Some teachers and some directors clearly see solutions and success; we can learn from them. Others see problems and failure; we can learn from them as well. The frankness of the responses to this survey is a quality that is needed in all discussions of Education and Employment Equity. It also appears that there is no one way to be successful in achieving equity goals; there are no guarantees. It seems clear, however, from the comments generated by the questionnaire, that care and attention to the process of implementing change is as important as the results expected. It is also clear that a receptive, knowledgeable, and caring school and division climate and environment are important for success. We know this is so for Aboriginal children, for all children. The same holds true in attracting and retaining the dedication and loyalty of Aboriginal teachers. Cultivating this environment is a task that must be shared by all the educational partners in this province. Many specific suggestions about improvement in this area have been offered in this report by directors and Aboriginal teachers.
Issues of Equity for Aboriginal teachers are intensely personal and closely felt. Equity issues are not just foundational principles or policy guidelines; they relate directly to daily experience in the school and the community and reflect on their sense of identity and culture.

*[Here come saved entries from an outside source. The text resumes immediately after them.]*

(* ===== verification/Query.v ===== *)
(** * Subscription queries

    src/tendermint/tmlibs/pubsub/query/query.go and empty.go: a query is a text and the tokens its parser recorded; the
    conditions are read off the tokens. The tokens count runes and the text is sliced in bytes, as in the code. What the
    standard library does outside of the grammar (a fraction of a second, an exponent, a float beyond the integers) is a
    parameter. *)

From stdpp Require Import gmap list.
From Stdlib Require Import SpecFloat.
From S2P Require Import Prelude GoStrings GoText QueryPeg.

Local Open Scope Z_scope.

Inductive Operator := OpLessEqual | OpGreaterEqual | OpLess | OpGreater | OpEqual | OpContains.

(** The operand of a condition: [interface{}] with one of four types. *)
Inductive Operand := OString (s : list Z) | OFloat64 (f : float) | OInt64 (z : Z) | OTime (t : Z).

Record Condition := { Tag : list Z; Op : Operator; Operand_ : Operand }.

(** The value of a tag: [interface{}]. *)
Inductive tag_value :=
| VTime (t : Z) | VFloat64 (f : float) | VFloat32 (f : float)
| VInt (z : Z) | VInt8 (z : Z) | VInt16 (z : Z) | VInt32 (z : Z) | VInt64 (z : Z)
| VString (s : list Z) | VOther.

Definition tagMap := gmap (list Z) tag_value.
Definition Get (ts : tagMap) (key : list Z) : option tag_value := ts !! key.
Definition Len (ts : tagMap) : Z := Z.of_nat (size ts).

Record Query := { q_str : list Z; q_tokens : list token32 }.

Definition Buffer (s : list Z) : list Z := 34 :: s ++ [34].

Definition New (s : list Z) : res parse_err Query :=
  let* ts := Parse (Buffer s) in Ok {| q_str := s; q_tokens := ts |}.

Definition MustParse (s : list Z) : res parse_err Query :=
  match New s with Err _ => Panic | r => r end.

Definition String_ (q : Query) : list Z := q_str q.

Definition slice (s : list Z) (b e : nat) : list Z := take (e - b) (drop b s).

(** [strings.Contains]. *)
Fixpoint Contains (s sub : list Z) : bool :=
  HasPrefix s sub || match s with [] => false | _ :: s' => Contains s' sub end.

Class Rest := {
  ParseFloat_rest : list Z -> option float;
  Parse_rest : list Z -> option Z;
  int64_rest : float -> Z;
}.

Section query.
Context `{!Rest}.

Definition R := res Empty_set.

Definition ParseFloat (s : list Z) : option float := if decimal_shape s then parse_decimal s else ParseFloat_rest s.
Definition Parse_RFC3339 (s : list Z) : option Z := if rfc3339_shape s then parse_rfc3339 s else Parse_rest s.

Definition int64_of_float (f : float) : Z :=
  match trunc f with Some z => if in_int64 z then z else int64_rest f | None => int64_rest f end.

(** What a token of an operand stands for; a text that does not parse panics. *)
Definition or_panic {A} (o : option A) : R A := match o with Some a => Ok a | None => Panic end.

Definition number_operand (number : list Z) : R Operand :=
  if Contains number [46] then let* v := or_panic (ParseFloat number) in Ok (OFloat64 v)
  else let* v := or_panic (Atoi number) in Ok (OInt64 v).

(** The operator a token stands for. *)
Definition op_of (r : pegRule) : option Operator :=
  match r with
  | rulele => Some OpLessEqual | rulege => Some OpGreaterEqual | rulel => Some OpLess | ruleg => Some OpGreater
  | ruleequal => Some OpEqual | rulecontains => Some OpContains
  | _ => None
  end.

(** The operand an operand token stands for; other tokens have none. *)
Definition operand_of (buffer : list Z) (b e : nat) (r : pegRule) : option (R Operand) :=
  match r with
  | rulevalue => Some (Ok (OString (slice buffer (b + 1) (e - 1))))
  | rulenumber => Some (number_operand (slice buffer b e))
  | ruletime => Some (let* v := or_panic (Parse_RFC3339 (slice buffer b e)) in Ok (OTime v))
  | ruledate => Some (let* v := or_panic (parse_date (slice buffer b e)) in Ok (OTime v))
  | _ => None
  end.

(** The loop over the tokens with the variables begin, end, tag and op. *)
Fixpoint conditions_loop (buffer : list Z) (ts : list token32) (b e : nat) (tag : list Z) (op : Operator)
    (conditions : list Condition) : R (list Condition) :=
  match ts with
  | [] => Ok conditions
  | t :: ts' =>
      match rule_ t with
      | rulePegText => conditions_loop buffer ts' (begin_ t) (end_ t) tag op conditions
      | ruletag => conditions_loop buffer ts' b e (slice buffer b e) op conditions
      | r =>
          match op_of r with
          | Some op => conditions_loop buffer ts' b e tag op conditions
          | None =>
              match operand_of buffer b e r with
              | Some v => let* v := v in conditions_loop buffer ts' b e tag op (conditions ++ [{| Tag := tag; Op := op; Operand_ := v |}])
              | None => conditions_loop buffer ts' b e tag op conditions
              end
          end
      end
  end.

Definition Conditions (q : Query) : R (list Condition) :=
  conditions_loop (Buffer (q_str q)) (q_tokens q) 0 0 [] OpLessEqual [].

(** *** Comparing *)

Definition compare_Z (op : Operator) (v o : Z) : bool :=
  match op with
  | OpLessEqual => v <=? o | OpGreaterEqual => o <=? v | OpLess => v <? o | OpGreater => o <? v | OpEqual => v =? o
  | OpContains => false
  end.

Definition compare_time (op : Operator) (v o : Z) : bool :=
  match op with
  | OpLessEqual => (v <? o) || (v =? o) | OpGreaterEqual => (v =? o) || (o <? v) | OpLess => v <? o | OpGreater => o <? v
  | OpEqual => v =? o | OpContains => false
  end.

Definition compare_float (op : Operator) (v o : float) : bool :=
  match op with
  | OpLessEqual => SFleb v o | OpGreaterEqual => SFleb o v | OpLess => SFltb v o | OpGreater => SFltb o v | OpEqual => SFeqb v o
  | OpContains => false
  end.

Definition compare_string (op : Operator) (v o : list Z) : bool :=
  match op with OpEqual => str_eqb v o | OpContains => Contains v o | _ => false end.

Definition match_ (tag : list Z) (op : Operator) (operand : Operand) (tags : tagMap) : R bool :=
  match Get tags tag with
  | None => Ok false
  | Some value =>
      match operand with
      | OTime o => match value with VTime v => Ok (compare_time op v o) | _ => Ok false end
      | OFloat64 o =>
          match value with
          | VFloat64 v => Ok (compare_float op v o)
          | VFloat32 v => Ok (compare_float op (float64_of_float32 v) o)
          | VInt v | VInt8 v | VInt16 v | VInt32 v | VInt64 v => Ok (compare_float op (float_of_Z v) o)
          | _ => Panic
          end
      | OInt64 o =>
          match value with
          | VInt64 v | VInt8 v | VInt16 v | VInt32 v | VInt v => Ok (compare_Z op v o)
          | VFloat64 v => Ok (compare_Z op (int64_of_float v) o)
          | VFloat32 v => Ok (compare_Z op (int64_of_float (float64_of_float32 v)) o)
          | _ => Panic
          end
      | OString o => match value with VString v => Ok (compare_string op v o) | _ => Ok false end
      end
  end.

Fixpoint matches_loop (buffer : list Z) (tags : tagMap) (ts : list token32) (b e : nat) (tag : list Z) (op : Operator) : R bool :=
  match ts with
  | [] => Ok true
  | t :: ts' =>
      match rule_ t with
      | rulePegText => matches_loop buffer tags ts' (begin_ t) (end_ t) tag op
      | ruletag => matches_loop buffer tags ts' b e (slice buffer b e) op
      | r =>
          match op_of r with
          | Some op => matches_loop buffer tags ts' b e tag op
          | None =>
              match operand_of buffer b e r with
              | Some v =>
                  let* v := v in
                  let* ok := match_ tag op v tags in
                  if ok then matches_loop buffer tags ts' b e tag op else Ok false
              | None => matches_loop buffer tags ts' b e tag op
              end
          end
      end
  end.

Definition Matches (q : Query) (tags : tagMap) : R bool :=
  if Len tags =? 0 then Ok false else matches_loop (Buffer (q_str q)) tags (q_tokens q) 0 0 [] OpLessEqual.
End query.

Definition Empty_Matches {E} (tags : tagMap) : res E bool := Ok true.
Definition Empty_String : list Z := bs "empty".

It is clear that many Aboriginal teachers are seen and see themselves not just as role models but as agents of change and seekers of equality. If they end up bearing this 'burden and responsibility' by simply working within the parameters of what exists - without feeling part of a larger process of change that pushes the limits of those parameters, then there will be a negative impact on recruitment and retention. While many Aboriginal teachers remain optimistic about making those changes, there is also very real frustration at the slow progress being made. We have some, but still not enough, Aboriginal teachers in our classrooms and far too few Aboriginal educators in decision-making positions.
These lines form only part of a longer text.